Is it Time for the Aid Community to Explain Itself to Developing Countries?

Empowering international aid recipients with better information on the different aid organizations, their motivations, and their methods may help solve some of aid’s great challenges.

Link Copied
By Thomas Carothers
Published on Sep 7, 2016

Source: Oxfam

While interviewing the director of a women’s rights NGO in Zambia some years back, I asked her why she thought various foreign groups supporting her organization were present in her country. Her initial answer centered on the UK government, which she suspected of wanting to regain control of Zambia’s copper mines. Not wanting to touch that minefield (sorry), I mentioned her Nordic funders, noting that that they had less of a colonial legacy and, in my experience, a tradition of notable idealism. She smiled ruefully, shook her head, and then offered her own explanation:  “I have heard that the weather is very cold in their countries.
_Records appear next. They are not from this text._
(** * Flash-loan arbitrage bot: opportunity-discovery pipeline

    A shallow embedding of the JavaScript sources
      - [src/bot/utils/pathGenerator.js]   (class [PathGenerator]),
      - [src/bot/utils/priceFetcher.js]    (classes [PriceFetcher], [ArbitrageBot],
                                            and the token configuration tables),
      - [src/App.tsx], second document     (class [ArbitrageScanner]),
      - [src/bot/utils/flashLoanExecutor.js] (the helpers of
                                            [FlashLoanExecutor] that do not
                                            touch the chain),
    followed by the properties of the specification that concern them, and
    by further properties of the same code.

    Numbers.  [BigNumber] values and JavaScript numbers are both modelled by
    the type [num]: an exact rational, or one of the three non-finite values
    [Infinity], [-Infinity], [NaN].  [BigNumber.div] rounds to 20 decimal
    places (half up) as the library does with its default configuration.
    Where the source turns a [BigNumber] into a JavaScript number, with
    [toNumber()] or by comparing it with [<], the value is rounded to the
    nearest binary64 number ([Num.toNumber]), and a number is the rational
    its binary64 value denotes; a number that is only ever handed to a
    [BigNumber] method, which reads it through its decimal text, is the
    decimal of the source.  The confidence score is computed with
    JavaScript numbers: each [+], [-] and [*] gives the exact result rounded
    to the nearest number ([Num.js_add], [Num.js_sub], [Num.js_mul]).  The
    other arithmetic of JavaScript numbers is on integers (hop and token
    counts, gas units, path scores, counters, delays) and is modelled in
    [Z], without rounding; the sign of zero is not modelled.  Finite values
    are kept in lowest terms, so two equal numbers are equal terms.

    Objects.  A lookup [o[k]] on an object literal also finds the members
    of [Object.prototype] ([constructor], [toString], ...): [Config.property]
    is that lookup, [Config.get] the lookup of an own property. *)

From Stdlib Require Import ZArith QArith Qabs Qpower Lqa Lia List Bool Ascii String
  Permutation.
From stdpp Require Import gmap strings list pretty sorting.
Import ListNotations.

Local Open Scope Z_scope.

(* ===================================================================== *)
(** * Numbers *)
(* ===================================================================== *)

Module Num.

Inductive num : Type :=
| Fin (q : Q)
| PInf
| NInf
| NaN.

(** A finite value, in lowest terms. *)
Definition fin (q : Q) : num := Fin (Qred q).

Definition ofZ (z : Z) : num := Fin (inject_Z z).

Definition Qltb (a b : Q) : bool := negb (Qle_bool b a).

Definition neg (x : num) : num :=
  match x with
  | Fin a => fin (- a)
  | PInf => NInf
  | NInf => PInf
  | NaN => NaN
  end.

Definition add (x y : num) : num :=
  match x, y with
  | NaN, _ | _, NaN => NaN
  | Fin a, Fin b => fin (a + b)
  | PInf, NInf | NInf, PInf => NaN
  | PInf, _ | _, PInf => PInf
  | NInf, _ | _, NInf => NInf
  end.

Definition sub (x y : num) : num :=
  match x, y with
  | NaN, _ | _, NaN => NaN
  | Fin a, Fin b => fin (a - b)
  | PInf, PInf | NInf, NInf => NaN
  | PInf, _ | _, NInf => PInf
  | NInf, _ | _, PInf => NInf
  end.

(** Sign of a number that is not [NaN]: [Lt], [Eq] (zero) or [Gt]. *)
Definition sign (x : num) : comparison :=
  match x with
  | Fin a => Qcompare a 0
  | PInf => Gt
  | NInf => Lt
  | NaN => Eq
  end.

Definition inf_of_sign (s t : comparison) : num :=
  match s, t with
  | Eq, _ | _, Eq => NaN
  | Gt, Gt | Lt, Lt => PInf
  | _, _ => NInf
  end.

Definition mul (x y : num) : num :=
  match x, y with
  | NaN, _ | _, NaN => NaN
  | Fin a, Fin b => fin (a * b)
  | _, _ => inf_of_sign (sign x) (sign y)
  end.

(** Exact quotient; a zero divisor gives [NaN] for [0 / 0] and an infinity
    of the sign of the dividend otherwise. *)
Definition div (x y : num) : num :=
  match x, y with
  | NaN, _ | _, NaN => NaN
  | Fin a, Fin b =>
      if Qeq_bool b 0 then
        match Qcompare a 0 with Eq => NaN | Gt => PInf | Lt => NInf end
      else fin (a / b)
  | Fin _, _ => Fin 0
  | _, Fin b =>
      match Qcompare b 0 with
      | Lt => neg x
      | _ => x
      end
  | _, _ => NaN
  end.

Definition abs (x : num) : num :=
  match x with
  | Fin a => fin (Qabs a)
  | PInf | NInf => PInf
  | NaN => NaN
  end.

(** [x < y]; every comparison with [NaN] is false. *)
Definition ltb (x y : num) : bool :=
  match x, y with
  | NaN, _ | _, NaN => false
  | Fin a, Fin b => Qltb a b
  | NInf, NInf | PInf, _ | _, NInf => false
  | _, _ => true
  end.

Definition gtb (x y : num) : bool := ltb y x.

(** [Math.max(a, b)] and [Math.min(a, b)]. *)
Definition max2 (x y : num) : num :=
  match x, y with
  | NaN, _ | _, NaN => NaN
  | _, _ => if ltb x y then y else x
  end.

Definition min2 (x y : num) : num :=
  match x, y with
  | NaN, _ | _, NaN => NaN
  | _, _ => if ltb y x then y else x
  end.

(** [Math.max(...xs)]: [-Infinity] on the empty list. *)
Definition maxList (xs : list num) : num := fold_left max2 xs NInf.

(** ** BigNumber division: [DECIMAL_PLACES = 20], [ROUND_HALF_UP] *)

Definition DECIMAL_PLACES : Z := 20.

Definition round_half_up (q : Q) : Q :=
  let s := 10 ^ DECIMAL_PLACES in
  let n := Z.abs (Qnum q) * s in
  let d := Zpos (Qden q) in
  Qmake (Z.sgn (Qnum q) * ((2 * n + d) / (2 * d))) (Z.to_pos s).

Definition bn_div (x y : num) : num :=
  match div x y with
  | Fin q => fin (round_half_up q)
  | r => r
  end.

Definition isFinite (x : num) : bool :=
  match x with Fin _ => true | _ => false end.

(** ** Conversion to a JavaScript number: binary64, ties to even *)

(** [floor (log2 (n / d))] *)
Definition ilog2 (n d : positive) : Z :=
  let k := Z.log2 (Zpos n) - Z.log2 (Zpos d) in
  if Zpos d * 2 ^ Z.max 0 k <=? Zpos n * 2 ^ Z.max 0 (- k) then k else k - 1.

(** The integer nearest to [a / b], the even one of two equally near. *)
Definition round_half_even (a b : Z) : Z :=
  let q := a / b in
  match 2 * (a mod b) ?= b with
  | Lt => q
  | Gt => q + 1
  | Eq => if Z.even q then q else q + 1
  end.

(** The binary64 value nearest to [n / d]: a multiple [m * 2 ^ ulp] of the
    unit in the last place of its binade, 53 bits wide; below [2 ^ -1022]
    the unit stays [2 ^ -1074]; from [2 ^ 1024] on the value is
    [Infinity]. *)
Definition binary64 (n d : positive) : num :=
  let e := Z.max (ilog2 n d) (-1022) in
  let ulp := e - 52 in
  let m := round_half_even (Zpos n * 2 ^ Z.max 0 (- ulp))
                           (Zpos d * 2 ^ Z.max 0 ulp) in
  if 2 ^ 1024 * 2 ^ Z.max 0 (- ulp) <=? m * 2 ^ Z.max 0 ulp then PInf
  else fin (Qmake (m * 2 ^ Z.max 0 ulp) (Z.to_pos (2 ^ Z.max 0 (- ulp)))).

(** [BigNumber.prototype.toNumber], also applied to a [BigNumber] operand
    of [<] and [>]. *)
Definition toNumber (x : num) : num :=
  match x with
  | Fin q =>
      match Qnum q with
      | Z0 => Fin 0
      | Zpos n => binary64 n (Qden q)
      | Zneg n => neg (binary64 n (Qden q))
      end
  | _ => x
  end.

(** The operators [+], [-] and [*] on JavaScript numbers: the exact
    result, rounded to the nearest number. *)
Definition js_add (x y : num) : num := toNumber (add x y).
Definition js_sub (x y : num) : num := toNumber (sub x y).
Definition js_mul (x y : num) : num := toNumber (mul x y).

(** A number is canonical when its finite value is in lowest terms; every
    operation returns canonical numbers. *)
Definition canonical (x : num) : Prop :=
  match x with
  | Fin q => Qred q = q
  | _ => True
  end.

End Num.

Import Num.

(* ===================================================================== *)
(** * Configuration tables ([dexConfig.js], [tokenConfig.js]) *)
(* ===================================================================== *)

(** JavaScript objects whose key order is observed ([Object.keys]) are
    association lists; objects that are only looked up are [gmap]s. *)

Module Config.

Inductive DexType := UniswapV2 | UniswapV3.

Record DexConfig := {
  dex_type : DexType;
  router : string;
  quoter : option string;
  fees : list Z
}.

Record TokenInfo := {
  address : string;
  decimals : Z;
  isStable : bool
}.

Definition v2 (r : string) : DexConfig :=
  {| dex_type := UniswapV2; router := r; quoter := None; fees := [] |}.

Definition v3 (r q : string) (fs : list Z) : DexConfig :=
  {| dex_type := UniswapV3; router := r; quoter := Some q; fees := fs |}.

Definition DEX_CONFIGS : list (string * DexConfig) :=
  [ ("PANCAKESWAP_V2", v2 "0x10ED43C718714eb63d5aA57B78B54704E256024E");
    ("PANCAKESWAP_V3", v3 "0x13f4EA83D0bd40E75C8222255bc855a974568Dd4"
                          "0xB048Bbc1Ee6b733FFfCFb9e9CeF7375518e25997"
                          [100; 500; 2500; 10000]);
    ("BISWAP", v2 "0x3a6d8cA21D1CF76F653A67577FA0D27453350dD8");
    ("MDEX", v2 "0x7DAe51BD3E3376B8c7c4900E9107f12Be3AF1bA8");
    ("UNISWAP_V3", v3 "0x68b3465833fb72A70ecDF485E0e4C7bD8665Fc45"
                      "0x78D78E420Da98ad378D7799bE8f4AF69033EB077"
                      [100; 500; 3000; 10000]);
    ("APESWAP", v2 "0xcF0feBd3f17CEf5b47b0cD257aCf6025c5BFf3b7") ]%string.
I think they come here to enjoy the beautiful weather in Lusaka.”

This was from an individual with extensive direct contact with aid providers, in a country where donors had been present for decades. In countries experiencing a sudden aid rush after emerging from dictatorship or civil war, the aid community is often even less familiar to those on the receiving end. Sorting out the different kinds of organizations offering help, their motivations, and their methods—not to mention their underlying interests and longer-term objectives—can be a bewildering challenge.  This is true whether the recipient is a newly-minted minister with a waiting room crowded with aid officials, a civic activist pondering the pluses and minuses of seeking foreign help, or an ordinary citizen wondering what all these newly present foreigners are doing in his or her country.  And the impact of the frequent misunderstandings is hardly benign or transitory. Dozens of governments are actively demonizing aid providers these days, accusing them of all sorts of nefarious schemes, while taking steps to limit their efforts to work directly with civil society actors or anyone else outside their direct control.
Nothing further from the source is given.